The quarter started on a positive note for most share markets which, aside from a November lull, mostly ended the year strongly. It was a slightly different story in bond markets, with a weak start extending to early November and generally a small recovery after that.
Economic growth continues to look relatively robust in spite of ongoing concerns about supply bottlenecks, rising inflation, potential central bank policy changes and the emergence of the Omicron variant of Covid-19. Developed share markets benefited from signs of economic resilience and good corporate earnings, leading to international developed market shares generating the best returns over the quarter. By comparison, the New Zealand share market wasn’t as rewarding to investors, with consumer and business confidence both waning.
Overall, key interest rates were relatively unchanged internationally, although not without some intra-quarter volatility, as inflation fears and uncertainties about Omicron both impacted sentiment at times.
+8.1% (hedged to NZD)
International developed share markets generally enjoyed a strong final quarter of the year.
In the USA, the flagship S&P 500 Index (total returns in USD) shrugged off an indifferent month in November and delivered an impressive +11.0% for the quarter. By year-end, investors were seemingly less concerned about the rising spread of Omicron or the potential speed of the Federal Reserve asset tapering. Instead, investors took their cues from robust corporate earnings reports and a generally stable/positive economic outlook. The technology sector was one of the strongest performers over the quarter, with chipmakers especially strong. Real estate companies also performed well, as investors expect e-commerce growth to drive further demand for industrial warehousing.

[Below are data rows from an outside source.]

(** * Expenditure dashboard: ledger pipeline of [dashboard.py]

    A shallow embedding of the loading, tag cleaning, categorisation,
    filtering, aggregation and correction code of [src/dashboard.py].

    Modelling conventions.
    - A Python [str] is a [string]: a sequence of characters whose code
      points lie below 256.  [lower] is Python's [str.lower] on that range.
    - An [Amount] is an exact integer ([Z]); sums are exact.
    - A parsed [Date] is a day ordinal ([Z]): the dates produced by the
      format [%d/%m/%Y] carry no time of day, and consecutive calendar days
      are consecutive integers.
    - A data frame is the list of its rows in frame order; every row carries
      its index label [idx], which filtering and sorting never renumber.
    - The records [raw_row] and [row] hold rows all of whose cells are
      filled.  A field left empty in the file is read as the float [nan];
      what lines 37 and 53-61 do on such a cell is given in [Cells], and
      what line 123 does on it in [tag_sum]. *)

From Stdlib Require Import Bool List ZArith NArith Lia Ascii String.
From Stdlib Require Import Permutation Sorted.
Import ListNotations.

Open Scope string_scope.
Open Scope list_scope.

(** ** Strings *)

Module Str.

(** [str.lower] on one character: [A-Z], and the upper-case letters of the
    range 192..222 (without the multiplication sign 215), move up by 32. *)
Definition is_upper (c : ascii) : bool :=
  let n := N_of_ascii c in
  ((65 <=? n) && (n <=? 90) ||
   (192 <=? n) && (n <=? 222) && negb (n =? 215))%N.

Definition lower_char (c : ascii) : ascii :=
  if is_upper c then ascii_of_N (N_of_ascii c + 32) else c.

European markets followed a similar pattern. While many countries introduced restrictions on sectors such as travel and hospitality to try and reduce the spread of the new variant, the equity markets drew support from early data indicating a lower risk of severe illness. Utilities and IT companies were amongst the top performers for the quarter, along with a rebounding luxury goods sector.
The UK market also performed well, with the MSCI UK Index gaining +5.2%. This was once again slightly below the average return for the region, with the MSCI Europe ex UK Index returning +7.0%. Several defensive areas in the UK outperformed, including some of the large internationally diversified consumer staples groups. However, domestically focused areas such as UK consumer-facing retailers and housebuilders were volatile as speculation about changes in UK base interest rates picked up, and the share prices of travel and leisure companies were buffeted by the latest Omicron related restrictions.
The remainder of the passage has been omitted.